This week there was more bewildering nonsense than usual taking place throughout the nation. From airline brawls to controversy in the halls of government, the country seems to teeter on the edge of sanity.

The following is a sample of some of the more bizarre recent happenings. Like the first entry below, these developments in our popular and governing cultures should have us seeing red:

  • The Maine Legislature is debating a bill that would allow hunters to wear red, rather than only blaze orange. The measure is an effort to appease those, namely the Amish, who have religious objections to wearing bright colors. First of all, this kind of bill makes me realize just how all-powerful our government has become that those in Augusta can determine what we wear in the woods. Of course the Amish and anyone else should be able to wear whatever they want while hunting. If they get killed by a colorblind hunter, that’s their fault. (I for one am red-green deficient and can’t see a red spot if surrounded by green. So all Amish hunters religiously opposed to blaze orange should beware if I’m in your neck of the woods with my trusty double barrel. But, hey, being shot isn’t as bad as violating 17th-century German color codes, I guess.)
  • A view of what’s coming next in our over-computerized world happened last week in Britain when the National Health Service’s computers were hacked with ransomware. Hospitals as hacking targets is scary but what’s scarier is the thought of hackers infiltrating the machines keeping people alive.
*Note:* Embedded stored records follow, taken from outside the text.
Lemma preserves_destroyDirective d : preserves (destroyDirective W d).
Proof.
  intros s.
  destruct (destroyDirective_cases W d s) as [(evs & H)|(o & evs & H)];
    rewrite H; simpl.
  - split.
    + now apply store_ok_delete with (k := def_type d).
    + intros Hp _. now apply store_paired_delete with (k := def_type d) (s := s).
  - split; [now apply store_ok_frame | intros Hp _; exact Hp].
Qed.

Lemma preserves_destroyAllDirectives : preserves (destroyAllDirectives W).
Proof.
  intros s.
  destruct (destroyAllDirectives_cases W s) as [(evs & H)|(o & evs & H)];
    rewrite H; simpl.
  - split; intros; [|reflexivity].
    repeat split; simpl; try constructor. intros x [].
  - split; [now apply store_ok_frame | intros Hp _; exact Hp].
Qed.

Lemma preserves_initDirective d : preserves (initDirective W d).
Proof.
  intros s.
  destruct (initDirective_cases W d s)
    as [[_ H] | [[_ (e & He & H)] | [Hhas (c & evs & Hc & [H | (e & He & H)])]]];
    rewrite H; simpl.
  - split; [tauto | intros Hp _; exact Hp].
  - split; [tauto | intros Hp _; exact Hp].
  - split.
    + intros Hok.
      apply store_ok_set_both
        with (k := def_type d) (s := s)
             (r := new_dirRef c (def_type d) (heap_next s))
             (io := new_io c (injector s) (def_type d) (heap_next s)
                      (S (heap_next s)));
        (assumption || reflexivity).
    + intros Hp _.
      apply store_paired_set_both
        with (k := def_type d) (s := s)
             (r := new_dirRef c (def_type d) (heap_next s))
             (io := new_io c (injector s) (def_type d) (heap_next s)
                      (S (heap_next s)));
        (assumption || reflexivity).
  - split.
    + intros Hok.
      apply store_ok_set_io
        with (k := def_type d) (s := s)
             (io := new_io c (injector s) (def_type d) (heap_next s)
                      (S (heap_next s)));
        (assumption || reflexivity).
    + rewrite He. discriminate.
Qed.

(** ** The methods built from them *)

Create HintDb store.

#[local] Hint Resolve preserves_ret preserves_dirsDiffer_diff
  preserves_isCompChanged preserves_updateDirective
  preserves_destroyDirective preserves_destroyAllDirectives
  preserves_initDirective : store.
Hackers really are taking over our modern digital system.
  • Barry Hobbins, the former state senator from Saco, was approved last week by the Legislature as the head of the Public Advocate’s Office. I am impressed with Hobbins’ no-nonsense bipartisan approach but that doesn’t make up for the drunk-driving offense that legislators conveniently failed to mention at his recent confirmation hearing. State government, via highway signs at least, likes to say Maine is tough on drunk drivers. Apparently not. Here they can become public advocates if they’ve been in politics long enough. What happened to high standards for public officials?
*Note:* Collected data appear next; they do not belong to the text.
Lemma remove_list_stops_at_bad_tid_witness :
  inv fruit_state /\
  in_turn (size (self fruit_state)) [0%nat] /\
  (size (self fruit_state) - length [0%nat] <= 7)%nat /\
  exists s1, remove_list [0%nat] fruit_state = Ok true s1 /\
    rows s1 = foldl (fun l t => delete t l) (rows fruit_state) [0%nat] /\
    remove_list ([0%nat] ++ 7%nat :: [1%nat]) fruit_state
    = Throw out_of_range s1.
Proof.
  assert (Hturn : in_turn (size (self fruit_state)) [0%nat])
    by (vm_compute; lia).
  assert (Ht : (size (self fruit_state) - length [0%nat] <= 7)%nat)
    by (vm_compute; lia).
  split; [exact fruit_state_inv|]. split; [exact Hturn|]. split; [exact Ht|].
  exact (remove_list_stops_at_bad_tid [0%nat] 7%nat [1%nat] fruit_state
           fruit_state_inv Hturn Ht).
Defined.

Lemma remove_every_row_empties_witness :
  inv fruit_state /\
  exists s', remove_list (replicate (size (self fruit_state)) 0%nat) fruit_state
             = Ok true s' /\
    self s' = Column [] [].
Proof.
  split; [exact fruit_state_inv|].
  exact (remove_every_row_empties fruit_state fruit_state_inv).
Defined.

Lemma clearContent_erases_own_nodes_witness :
  sound fruit_state /\
  exists s', clearContent fruit_state = Ok true s' /\
    self s' = Column [] [] /\ disk s' = disk fruit_state /\
    (forall a, a ∈ _values (self fruit_state) -> live (mem s') a = None) /\
    (forall b, b ∉ _values (self fruit_state) ->
       live (mem s') b = live (mem fruit_state) b).
Proof.
  split; [exact (inv_sound _ fruit_state_inv)|].
  exact (clearContent_erases_own_nodes fruit_state
           (inv_sound _ fruit_state_inv)).
Defined.

Lemma copy_reads_like_source_witness :
  sound seven_state /\
  exists c s', copy seven_state = Ok c s' /\
    self s' = self seven_state /\ disk s' = disk seven_state /\
    rows s' = rows seven_state /\
    (forall w, entry_count s' w = entry_count seven_state w) /\
    rows (State (mem s') (disk s') c) = rows seven_state /\
    (forall w, entry_count (State (mem s') (disk s') c) w
               = entry_count seven_state w).
Proof.
  split; [exact (inv_sound _ seven_state_inv)|].
  exact (copy_reads_like_source seven_state (inv_sound _ seven_state_inv)).
Defined.

Lemma insert_then_remove_restores_witness :
  strict_total (list ascii) /\
  inv fruit_state /\
  Z.of_nat (size (self fruit_state)) < SIZE_MAX /\
  exists s1 s2, insert (str "date") fruit_state = Ok true s1 /\
    remove (size (self fruit_state)) s1 = Ok true s2 /\
    self s2 = self fruit_state /\ rows s2 = rows fruit_state /\
    forall w, entry_count s2 w = entry_count fruit_state w.
Proof.
  assert (Hmax : Z.of_nat (size (self fruit_state)) < SIZE_MAX)
    by (vm_compute; reflexivity).
  split; [exact string_strict_total|]. split; [exact fruit_state_inv|].
  split; [exact Hmax|].
  exact (insert_then_remove_restores string_strict_total (str "date")
           fruit_state fruit_state_inv Hmax).
Defined.

Lemma counts_add_up_to_size_witness :
  inv fruit_state /\
  foldr Z.add 0 (counts fruit_state) = Z.of_nat (size (self fruit_state)) /\
  (length (_values (self fruit_state)) <= size (self fruit_state))%nat.
Proof.
  split; [exact fruit_state_inv|].
  exact (counts_add_up_to_size fruit_state fruit_state_inv).
Defined.

Lemma subscript_reads_like_get_witness :
  sound seven_state /\ 32 <= 32 /\ INT_MIN <= 0 <= INT_MAX /\
  (0 <= 0 < Z.of_nat (size (self seven_state)) ->
   exists v, row seven_state (Z.to_nat 0) = Some v /\
     get (Z.to_nat 0) seven_state = Ok (any_T v) seven_state /\
     subscript 32 0 seven_state = Ok v seven_state) /\
  (Z.of_nat (size (self seven_state)) <= 0 ->
   subscript 32 0 seven_state = Throw out_of_range seven_state) /\
  (0 < 0 -> Z.of_nat (size (self seven_state)) <= 2 ^ 31 ->
   subscript 32 0 seven_state = Throw out_of_range seven_state).
Proof.
  assert (Hbits : 32 <= 32) by lia.
  assert (Hint : INT_MIN <= 0 <= INT_MAX) by (vm_compute; split; discriminate).
  split; [exact (inv_sound _ seven_state_inv)|].
  split; [exact Hbits|]. split; [exact Hint|].
  exact (subscript_reads_like_get 32 0 seven_state
           (inv_sound _ seven_state_inv) Hbits Hint).
Defined.

Lemma load_of_nothing_succeeds_witness :
  file_values fruit_state "/nowhere" = [] /\
  file_ordinals fruit_state "/nowhere" = [] /\
  load "/nowhere" fruit_state = Ok true fruit_state.
Proof.
  assert (Hv : file_values fruit_state "/nowhere" = []) by (vm_compute; reflexivity).
  assert (Ho : file_ordinals fruit_state "/nowhere" = []) by (vm_compute; reflexivity).
  split; [exact Hv|]. split; [exact Ho|].
  exact (load_of_nothing_succeeds "/nowhere" fruit_state Hv Ho).
Defined.

Lemma load_ordinal_out_of_bounds_witness :
  strict_total (list ascii) /\
  sound fruit_with_bad_ordinal /\
  Exists (fun o => (length (file_values fruit_with_bad_ordinal "/tmp/col")
                    <= Z.to_nat o)%nat)
    (file_ordinals fruit_with_bad_ordinal "/tmp/col") /\
  load "/tmp/col" fruit_with_bad_ordinal = UB.
Proof.
  assert (Hex : Exists (fun o => (length (file_values fruit_with_bad_ordinal
                                            "/tmp/col") <= Z.to_nat o)%nat)
                  (file_ordinals fruit_with_bad_ordinal "/tmp/col"))
    by (vm_compute; left; lia).
  split; [exact string_strict_total|].
  split; [exact (inv_sound fruit_state fruit_state_inv)|].
  split; [exact Hex|].
  exact (load_ordinal_out_of_bounds string_strict_total "/tmp/col"
           fruit_with_bad_ordinal (inv_sound fruit_state fruit_state_inv) Hex).
Defined.

Lemma store_returns_true_regardless_witness :
  strict_total (list ascii) /\
  inv fruit_state /\
  exists s1, store no_such_dir "/nonexistent_dir/col" fruit_state
             = Ok true s1 /\
    mem s1 = mem fruit_state /\ self s1 = self fruit_state /\
    (forall q, q <> file_name ("/nonexistent_dir/col" +:+ "_values") ->
       q <> file_name ("/nonexistent_dir/col" +:+ "_position") ->
       disk s1 !! q = disk fruit_state !! q) /\
    (writable no_such_dir ("/nonexistent_dir/col" +:+ "_values") ->
     writable no_such_dir ("/nonexistent_dir/col" +:+ "_position") ->
     is_Some (disk s1 !! file_name ("/nonexistent_dir/col" +:+ "_values")) /\
     is_Some (disk s1 !! file_name ("/nonexistent_dir/col" +:+ "_position"))) /\
    (unwritable no_such_dir ("/nonexistent_dir/col" +:+ "_values") ->
     unwritable no_such_dir ("/nonexistent_dir/col" +:+ "_position") ->
     disk s1 = disk fruit_state).
Proof.
  split; [exact string_strict_total|]. split; [exact fruit_state_inv|].
  exact (store_returns_true_regardless string_strict_total no_such_dir
           "/nonexistent_dir/col" fruit_state fruit_state_inv).
Defined.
  • I heard a radio ad for a Windham-based cleaning company last week that intrigued me. It was a catchy help-wanted ad that ended by warning all applicants that they’d be subjected to a “thorough” background check. I hope teenagers pay attention to such ads since lawbreakers may not even qualify for a cleaning job. Of course, if your police record disqualifies you for a janitorial position, you could still become the state’s public advocate, I guess.
  • The wife of a Naples man deported to Guatemala has been in the news lately trying to guilt the federal government into bringing her husband back to Maine. The immigration laws, this story reveals, have been viewed as mere suggestions for the last eight years under Obama. And now that we have a self-described law-and-order president who actually wants to follow the law of the land people are surprised. The husband was in the country illegally for more than a decade. He had time to apply for citizenship but didn’t. Now, he and his wife are paying the price. It’s sad, but it’s his fault. She has a right to petition her government for leniency but shouldn’t be surprised if there’s an unhappy ending. We’re a nation of laws, and a foundational one is that only citizens can live here permanently. Pretty simple stuff, really.
  • My take on Trump’s firing of FBI Director Comey is as follows: First, I’m sick of hearing about it, but I am happy the media is back after a long absence. We had eight years where they wouldn’t do any investigative journalism because any critical story of Obama would have been seen as mean-spirited or racist. Now we have a blond-haired, orange-skinned, blue-blooded white man in charge and the media can finally do their job again. With their chains unshackled, they’re jumping on any and all possible scandalous behavior in their attempt to become another Woodward and Bernstein, the patron saints of modern muckraking journalism. When they come up with some actual evidence of improper behavior, I’ll be the first one to call for the wrong-doers’ heads. Until then, the media’s “rough draft of history” is making me think they’re the boy who cried wolf.
  • Last, but not least, the Opium Bar in Portland has to be the stupidest business name ever. Opium dens in Victorian England aren’t to be praised; the opium drug trade has fueled terrorist cartels like the Taliban in Afghanistan, and the bar’s owner has been justifiably blasted for making light of the opiate crisis. Shame on him.

John Balentine, a former managing editor for Sun Media Group, lives in Windham.